Most of the prison doctors I saw were happy to dole out medication, but I was lucky enough to run into Dr. O who prescribed plenty of yoga. Medication undoubtedly helps serious cases, but it seems so oversubscribed.    

The weekend just gone, I participated in two days of yoga with an emphasis on meditation. Here’s what I posted to Facebook when I got home:

Just got home blissed out from two days of Isha Yoga at the ExCel Centre, London with 1000 yoga freaks and the hilarious yoga master Sadhguru Jaggi Vasudev who flew in from India. Sadhguru had people laughing, crying and at the end, dancing like wild moonies.
I actually left the building in the pouring rain, wearing only flip-flops, shorts and a T-shirt, with my arms in the air, getting soaked to the bone, yelling, "Mother Nature embrace me!" :) Must have looked like I was on drugs. :) Who needs drugs when you've got yoga? :)
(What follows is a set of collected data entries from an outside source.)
(** [snprintf(out, out_size, "%s/%s", a, b)]: the value returned and the new
    content of [out].  The return value is the length of the whole text, or
    negative when that length is not representable as an [int]; at most
    [out_size - 1] bytes are stored. *)
Definition snprintf_s_slash_s (out : string) (out_size : Z) (a b : string)
  : Z * string :=
  let text := format_s_slash_s a b in
  let n := Z.of_nat (String.length text) in
  if INT_MAX <? n then (-1, out)
  else if out_size <=? 0 then (n, out)
  else (n, store_nul text (Z.to_nat (out_size - 1))).

End CString.

(** ** The operating system *)

Definition errno := Z.

Record OS := {
  (** [realpath(path, buf)]: the canonical absolute path, or [None] when the
      call returns [NULL]. *)
  realpath : string -> option string;
  (** whether [calloc(count, size)] returns a block *)
  calloc : Z -> Z -> bool;
  (** [execv(path, argv)]: [None] when the process image is replaced (the call
      does not return), [Some e] when it returns [-1] with [errno = e]. *)
  execv : string -> list (option string) -> option errno;
  strerror : errno -> string
}.

Inductive event :=
| EvRealpath (path : option string)
| EvCalloc (count size : Z)
| EvExecv (path : string) (argv : list (option string))
| EvStderr (text : string)
| EvFree.

(** Computations that log the calls they make. *)
Definition IO (A : Type) : Type := list event -> A * list event.

Definition ret {A} (a : A) : IO A := fun t => (a, t).
Definition bind {A B} (m : IO A) (k : A -> IO B) : IO B :=
  fun t => let '(a, t') := m t in k a t'.
Definition emit (e : event) : IO unit := fun t => (tt, t ++ [e]).
Definition run {A} (m : IO A) : A * list event := m [].

Notation "x <- m ;; k" := (bind m (fun x => k))
  (at level 100, m at next level, right associativity).
Notation "m ;;; k" := (bind m (fun _ => k))
  (at level 100, right associativity).
(** * open-ai-tutorial: the chat bot and the basics demo

    A shallow embedding of the two TypeScript programs of the repository,
    [src/chat-bot/index.ts] (interactive chat loop with history) and
    [src/basics/index.ts] (single completion saved to a file), and the
    properties their specification states about them; then the helper
    script [script/copy-file.js], which dumps a source tree into one file,
    and further properties of all three.

    Everything outside the two programs is the environment: the operator
    typing lines, the remote completion service, the file system, the clock.
    The environment is a script the programs consume; a program that asks for
    more than the script holds stays suspended at that point.  What the host
    decides, the lower-casing of its locale and the way its platform joins
    paths, is a parameter of the programs. *)

From stdpp Require Import gmap strings list fin_maps pretty.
On a more serious note, during the morning meditation and breathing exercises on the second day, I flashed back to jail. The experience ran through my mind like a film on fast forward, even including the visuals I saw after meditating for hours on end in my cell back in 2003/2004. My face wouldn't stop contorting as if I were experiencing various emotional states in rapid succession. The tingling at the base of my spine built into an intense warm feeling that slowly rose through my torso and out of the top of my head. I shed a few tears. It was my trauma. I immediately felt lighter, and still do. I heard other loud emotional reactions – screaming, shouting, laughing – but afterwards those people looked joyous and said they felt unburdened.


Today, I woke up with Sadhguru's chanting in my brain. I had no nightmares last night, and I wonder if they've gone.
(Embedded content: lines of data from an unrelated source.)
Lemma ok_bl_mono (s : string) :
  forall st st', st' <= st -> ok_bl st s = true -> ok_bl st' s = true.
Proof.
  induction s as [|c t IH]; intros st st' Hst H; [reflexivity|].
  cbn [ok_bl] in *. destruct (Ascii.eqb c Re.nl).
  - destruct st as [|[|st]]; [| |discriminate].
    + now replace st' with 0 by lia.
    + destruct st' as [|[|st']]; [|assumption|lia].
      now apply (IH 2); [lia|].
  - destruct (PyStr.isspace c); [|assumption].
    revert H. apply IH. destruct st, st'; lia.
Qed.

Lemma blank_not_nl (c : ascii) :
  blank_cls c = true -> Ascii.eqb c Re.nl = false /\ PyStr.isspace c = true.
Proof.
  rewrite blank_cls_spec. intros H. apply orb_true_iff in H as [H|H];
    apply Ascii.eqb_eq in H; subst c; split; reflexivity.
Qed.

Lemma ok_bl_step (c : ascii) (t u : string) (st st' : nat) :
  st' <= st ->
  (forall a b, b <= a -> ok_bl a t = true -> ok_bl b u = true) ->
  ok_bl st (String c t) = true -> ok_bl st' (String c u) = true.
Proof.
  intros Hst Htu. cbn [ok_bl]. destruct (Ascii.eqb c Re.nl).
  - destruct st as [|[|st]]; [| |discriminate].
    + replace st' with 0 by lia. now apply Htu.
    + destruct st' as [|[|st']]; [|now apply Htu|lia].
      apply Htu. lia.
  - destruct (PyStr.isspace c); [|now apply Htu].
    apply Htu. destruct st, st'; lia.
Qed.

Lemma ok_bl_collapse (s : string) :
  forall b st st', st' <= st -> ok_bl st s = true ->
                   ok_bl st' (collapse b s) = true.
Proof.
  induction s as [|c t IH]; intros b st st' Hst H; [reflexivity|].
  cbn [collapse]. destruct (blank_cls c) eqn:E.
  - destruct (blank_not_nl c E) as [Hn Hs]. cbn [ok_bl] in H.
    rewrite Hn, Hs in H. destruct b.
    + revert H. apply IH. destruct st; lia.
    + cbn [ok_bl]. change (Ascii.eqb " " Re.nl) with false.
      change (PyStr.isspace " ") with true. cbv iota.
      revert H. apply IH. destruct st, st'; lia.
  - revert H. apply ok_bl_step; [assumption|]. intros a b'. apply IH.
Qed.

Lemma ok_bl_unindent (n : nat) :
  forall s st st', String.length s <= n -> st' <= st ->
                   ok_bl st s = true -> ok_bl st' (unindent s) = true.
Proof.
  induction n as [|n IH]; intros s st st' Hn Hst H.
  - destruct s; [reflexivity|simpl in Hn; lia].
  - destruct s as [|c t]; [reflexivity|]. simpl in Hn.
    cbn [unindent]. destruct (Ascii.eqb c Re.nl) eqn:Ec.
    + destruct t as [|c2 t'].
      * revert H. apply ok_bl_step; auto.
      * destruct (Ascii.eqb c2 " ") eqn:E2.
        -- apply Ascii.eqb_eq in E2. subst c2.
           apply (ok_bl_step c (String " " t') (unindent t') st st' Hst);
             [|assumption].
           intros a b Hab Ha. cbn [ok_bl] in Ha.
           change (Ascii.eqb " " Re.nl) with false in Ha.
           change (PyStr.isspace " ") with true in Ha. cbv iota in Ha.
           revert Ha. apply IH; [simpl in Hn; lia|destruct a; lia].
        -- revert H. apply ok_bl_step; [assumption|].
           intros a b. apply IH. lia.
    + revert H. apply ok_bl_step; [assumption|].
      intros a b. apply IH. lia.
Qed.

Lemma ok_bl_lstrip (s : string) :
  forall st, ok_bl st s = true -> ok_bl 0 (PyStr.lstrip s) = true.
Proof.
  induction s as [|c t IH]; intros st H; [reflexivity|].
  cbn [PyStr.lstrip]. destruct (PyStr.isspace c) eqn:Es.
  - cbn [ok_bl] in H. rewrite Es in H. destruct (Ascii.eqb c Re.nl).
    + destruct st as [|[|st]]; [| |discriminate]; now apply (IH _ H).
    + now apply (IH _ H).
  - apply (ok_bl_mono _ st); [lia|assumption].
Qed.

Lemma ok_bl_prefix (a b : string) :
  forall st, ok_bl st (a ++ b) = true -> ok_bl st a = true.
Proof.
  induction a as [|c a IH]; intros st H; [reflexivity|].
  cbn [append ok_bl] in *. destruct (Ascii.eqb c Re.nl).
  - destruct st as [|[|st]]; [| |discriminate]; now apply IH.
  - destruct (PyStr.isspace c); now apply IH.
Qed.

Lemma ok_bl_suffix (a b : string) :
  forall st, ok_bl st (a ++ b) = true -> exists st', ok_bl st' b = true.
Proof.
  induction a as [|c a IH]; intros st H; [now exists st|].
  cbn [append ok_bl] in H. destruct (Ascii.eqb c Re.nl).
  - destruct st as [|[|st]]; [| |discriminate]; now apply (IH _ H).
  - destruct (PyStr.isspace c); now apply (IH _ H).
Qed.

Lemma ok_bl_run (ws post : string) :
  forall st, PyStr.all_chars PyStr.isspace ws = true ->
             ok_bl st (ws ++ post) = true -> newlines ws <= 2 - st.
Proof.
  induction ws as [|c t IH]; intros st Hw H; [simpl; lia|].
  cbn [PyStr.all_chars] in Hw. apply andb_true_iff in Hw as [Hc Hw].
  cbn [append ok_bl newlines] in *. destruct (Ascii.eqb c Re.nl).
  - destruct st as [|[|st]]; [| |discriminate];
      specialize (IH _ Hw H); lia.
  - rewrite Hc in H. specialize (IH _ Hw H). destruct st; lia.
Qed.

Lemma clean_text_ok_bl (text : string) : ok_bl 0 (clean_text text) = true.
Proof.
  rewrite clean_text_direct. destruct (negb (PyStr.truthy text)); [reflexivity|].
  unfold PyStr.strip.
  destruct (rstrip_prefix
              (PyStr.lstrip
                 (unindent
                    (collapse false
                       (re_sub blank_lines_pattern (nl_str ++ nl_str) text)))))
    as [u E].
  apply (ok_bl_prefix _ u). rewrite <- E. apply (ok_bl_lstrip _ 0).
  apply (ok_bl_unindent _ _ 0 0 (Nat.le_refl _) (Nat.le_refl _)).
  apply (ok_bl_collapse _ false 0 0 (Nat.le_refl _)).
  apply (blank_lines_ok _ _ _ (Nat.le_refl _)). now left.
Qed.

(** X16.  In what [clean_text] returns no stretch of whitespace holds more
    than two newlines: there is never more than one blank line in a row. *)
Theorem X16_clean_text_blank_lines (text pre ws post : string) :
  clean_text text = (pre ++ ws ++ post)%string ->
  PyStr.all_chars PyStr.isspace ws = true ->
  newlines ws <= 2.
Proof.
  intros E Hw. pose proof (clean_text_ok_bl text) as H. rewrite E in H.
  apply ok_bl_suffix in H as [k H]. apply (ok_bl_run _ _ _ Hw) in H. lia.
Qed.

Lemma X16_clean_text_blank_lines_witness :
  newlines (String Re.nl (String Re.nl "")) <= 2.
Proof.
  apply (X16_clean_text_blank_lines
           (String "a" (String Re.nl (String " " (String Re.nl
              (String Re.nl (String Re.nl (String "b" "")))))))
           "a" (String Re.nl (String Re.nl "")) "b"); reflexivity.
Defined.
The two day’s of yoga were part of a course called Inner Engineering by Sadhguru’s Isha Foundation, a non-profit organisation doing good work around the world. Isha holds the Guinness World Record for the most trees planted in a day with 700,000 saplings in Tamil Nadu.


We have the ability to heal ourselves with a powerful tool called the brain. Thanks to yoga, I’m learning to harness that power.